Plaintiff Dale Kronberger has asserted a personal Fourteenth Amendment claim arising
from the violation of his constitutionally protected liberty interest in continued association with
his child. See Chaudhry v. City of Los Angeles, 751 F.3d 1096, 1106 (9th Cir. 2014). Given the
circumstances of this case, it appears that Mr. Kronberger is pursuing a substantive, rather than a
procedural, due process claim, but neither party has addressed the elements of this claim.
Defendants seek dismissal of the state law negligence claim asserted against Nurses
Leight and Lusk on the ground that there is no evidence in the record from which a reasonable
jury could conclude that Ms. Kronberger’s death was proximately caused by their conduct.

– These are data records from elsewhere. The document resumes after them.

Lemma checked_reject env s hd st st' s' : (forall q bq mtp, ~ new_header_ok env s hd q bq mtp) -> state_IsValid st' = false -> marks_below s s' ->
  checked_header env s hd st (Ok (false, st'), s').
Proof using.
  intros Hn Hst M. exists false, st', s'. split; [reflexivity|]. split; [exact M|]. split; [|split; [discriminate|auto]].
  split; [discriminate|]. intros (q & bq & mtp & Hq). destruct (Hn q bq mtp Hq).
Qed.

Lemma check_new_header_spec env hd st s : headers_ok s -> (forall p b, m_block_index s !! p = Some b -> Chain.nHeight b < 2 ^ 31 - 1) ->
  checked_header env s hd st (check_new_header params env hd st s).
Proof using Hpow.
  intros [[Hwf Hu He _] Hf _] Hlt. unfold check_new_header, run_check_on. unfold mbind at 1, stm_bind at 1.
  unfold CheckBlockHeader, get_block. unfold mbind at 1, stm_bind at 1. cbn [fst header header_only andb].
  destruct (CheckProofOfWork (header_hash hd) (hdr_nBits hd) params) eqn:Epow; cbn [negb].
  2: { unfold reject. destruct (Invalid_state BLOCK_INVALID_HEADER "high-hash" st) as (st' & -> & Hst).
       apply checked_reject; [|exact Hst|apply marks_below_refl]. intros q bq mtp [_ _ E _ _ _ _]. congruence. }
  unfold mret, stm_ret at 1. cbn [negb]. unfold mbind at 1, stm_bind at 1, get_st at 1.
  destruct (LookupBlockIndex (m_block_index s) (hashPrevBlock hd)) as [q|] eqn:El.
  2: { destruct (Invalid_state BLOCK_MISSING_PREV "prev-blk-not-found" st) as (st' & E & Hst). rewrite E.
       apply checked_reject; [|exact Hst|apply marks_below_refl]. intros q bq mtp [Hq _ _ _ _ _ _]. exact (proj1 (LookupBlockIndex_None _ _) El q bq Hq). }
  destruct (LookupBlockIndex_Some _ _ _ El) as (bq & Hq & Ex).
  assert (Only : forall q' bq' mtp, new_header_ok env s hd q' bq' mtp -> q' = q /\ bq' = bq).
  { intros q' bq' mtp [[Hq' Ex'] _ _ _ _ _ _]. assert (q' = q) as -> by (eapply Hu; split; eauto). split; congruence. }
  unfold mbind at 1, stm_bind at 1, lift_st at 1. rewrite (deref_ok _ q bq Hq). fold (failed bq).
  destruct (failed bq) eqn:Efb.
  { destruct (Invalid_state BLOCK_INVALID_PREV "bad-prevblk" st) as (st' & E & Hst). rewrite E.
    apply checked_reject; [|exact Hst|apply marks_below_refl]. intros q' bq' mtp Hn. destruct (Only _ _ _ Hn) as [-> ->]. destruct Hn. congruence. }
  destruct (he_bits _ _ _ (He q bq Hq)) as [B1 B2]. destruct (GetNextWorkRequired_total params Hpow _ Hwf q bq Hq B1 B2) as (req & Er & _).
  destruct (ContextualCheckBlockHeader_spec _ params (known_checkpoint env) (clock env) q bq req (header_only hd) st Hwf Hq (Hlt q bq Hq) Er)
    as (mtp & ok & st1 & Em & E & R & Es & Ei).
  unfold mbind at 1, stm_bind at 1. rewrite E. destruct ok; cbn [negb].
  2: { apply checked_reject; [|auto|apply marks_below_refl]. intros q' bq' mtp' Hn. destruct (Only _ _ _ Hn) as [-> ->]. destruct Hn as [_ _ _ N1 N2 N3 _].
       assert (req = hdr_nBits hd) as -> by congruence. assert (mtp' = mtp) as -> by congruence. apply R in N3. discriminate. }
  destruct (R) as [Rv _]. specialize (Rv eq_refl). rewrite (Es eq_refl). pose proof (proj1 Rv) as Eb. cbn [header header_only] in Eb, Rv.
  unfold mbind at 1, stm_bind at 1, lift_st at 1. rewrite (IsValid_scripts bq Efb).
  assert (Acc : scripts_checked bq \/ (forall f, f ∈ m_failed_blocks s -> ~ ancestor (m_block_index s) f q) -> new_header_ok env s hd q bq mtp).
  { intros Hc. split; auto; [split; auto|congruence|rewrite Eb; exact Rv]. }
  destruct (bool_decide_reflect (scripts_checked bq)) as [Hsc|Hsc].
  { exists true, st, s. split; [reflexivity|]. split; [apply marks_below_refl|]. split; [|split; [auto|discriminate]]. split; [eauto 6|reflexivity]. }
  destruct (failed_loop_spec q bq s (elements (m_failed_blocks s)) Hwf Hf Hq) as (r & s' & El' & Rr & M & E0 & _).
  { intros f Hin. apply elem_of_elements in Hin. split; [exact Hin|]. intros ->. destruct (Hf q Hin) as (b' & Hb' & Hst).
    apply failed_valid_failed in Hst. congruence. }
  unfold mbind at 1, stm_bind at 1. rewrite El'. destruct r.
  - destruct (Invalid_state BLOCK_INVALID_PREV "bad-prevblk" st) as (st' & Ei' & Hst). rewrite Ei'.
    apply checked_reject; [|exact Hst|exact M]. intros q' bq' mtp' Hn. destruct (Only _ _ _ Hn) as [-> ->]. destruct Hn as [_ _ _ _ _ _ [Hc|Hc]]; [auto|].
    destruct (proj1 Rr eq_refl) as (f & Hin & Ha). apply elem_of_elements in Hin. exact (Hc f Hin Ha).
  - rewrite (E0 eq_refl). exists true, st, s. split; [reflexivity|]. split; [apply marks_below_refl|]. split; [|split; [auto|discriminate]].
    split; [|reflexivity]. intros _. exists q, bq, mtp. apply Acc. right. intros f Hin Ha.
    assert (false = true) by (apply Rr; exists f; split; [apply elem_of_elements; exact Hin|exact Ha]). discriminate.
Qed.

(** ** [AcceptBlockHeader] *)

(** The rules under which a header is taken: the genesis block, a known header
    that is not marked, or a new one that keeps the rules and comes with enough
    work. *)
Definition acceptable (env : arrival_env) (min_pow_checked : bool) (s : CS) (hd : CBlockHeader) : Prop :=
  let x := header_hash hd in
  (x = hashGenesisBlock params /\ min_pow_checked = true) \/
  (x <> hashGenesisBlock params /\ exists p b, has_hash (m_block_index s) p b x /\ failed b = false) \/
  (x <> hashGenesisBlock params /\ min_pow_checked = true /\ (forall p b, ~ has_hash (m_block_index s) p b x) /\
     exists q bq mtp, new_header_ok env s hd q bq mtp).
Definition advance_presync (work : base_uint) (current : CBlockHeader) (height : Z) (s : HeadersSyncState) : HeadersSyncState :=
  {| m_current_chain_work := work; m_header_commitments := m_header_commitments s;
     m_max_commitments := m_max_commitments s; m_last_header_received := current; m_current_height := height;
     m_redownloaded_headers := m_redownloaded_headers s; m_redownload_buffer_last_height := m_redownload_buffer_last_height s;
     m_redownload_buffer_last_hash := m_redownload_buffer_last_hash s; m_redownload_buffer_first_prev_hash := m_redownload_buffer_first_prev_hash s;
     m_redownload_chain_work := m_redownload_chain_work s; m_process_all_remaining_headers := m_process_all_remaining_headers s;
     m_download_state := m_download_state s |}.

(** [height % HEADER_COMMITMENT_PERIOD == m_commit_offset], as [size_t]. *)
Definition commits_at (height : Z) : bool := u64 height mod HEADER_COMMITMENT_PERIOD =? m_commit_offset c.

(** [m_hasher(hash) & 1]. *)
Definition commitment_of (hd : CBlockHeader) : bool := negb (Z.land (m_hasher c (header_hash hd)) 1 =? 0).

Definition ValidateAndProcessSingleHeader (current : CBlockHeader) : sync bool :=
  s ← get_st;
  if negb (bool_decide (m_download_state s = PRESYNC)) then mret false
  else
    let next_height := i32 (m_current_height s + 1) in
    permitted ← lift_st (PermittedDifficultyTransition (m_consensus_params c) next_height (hdr_nBits (m_last_header_received s)) (hdr_nBits current));
    if negb permitted then mret false
    else
      room ← (if commits_at next_height then
                _ ← modify_st (push_commitment (commitment_of current));
                s ← get_st;
                mret (negb (Z.of_nat (length (m_header_commitments s)) >? m_max_commitments s))
              else mret true);
      if negb room then mret false
      else
        proof ← lift_st (GetBlockProof (dummy_index current));
        _ ← modify_st (advance_presync (op_add (m_current_chain_work s) proof) current next_height);
        mret true.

Plaintiffs rely on the expert opinion or Dr. Jobin to supply the necessary causal connection. Dkt.
# 106 at 35. Dr. Jobin opines that the metabolic and electrolyte changes which led to Ms.
Kronberger’s death “would have been detected on blood tests had they been performed on
January 10, 2014[,] when Lindsey Kronberger started to show signs of dehydration” (Dkt. # 99
at 9). Nurse Leight had Ms. Kronberger under her care on January 7th: there is, therefore, no
evidence that any of the nursing failures identified on Nurse Leight’s part caused Ms.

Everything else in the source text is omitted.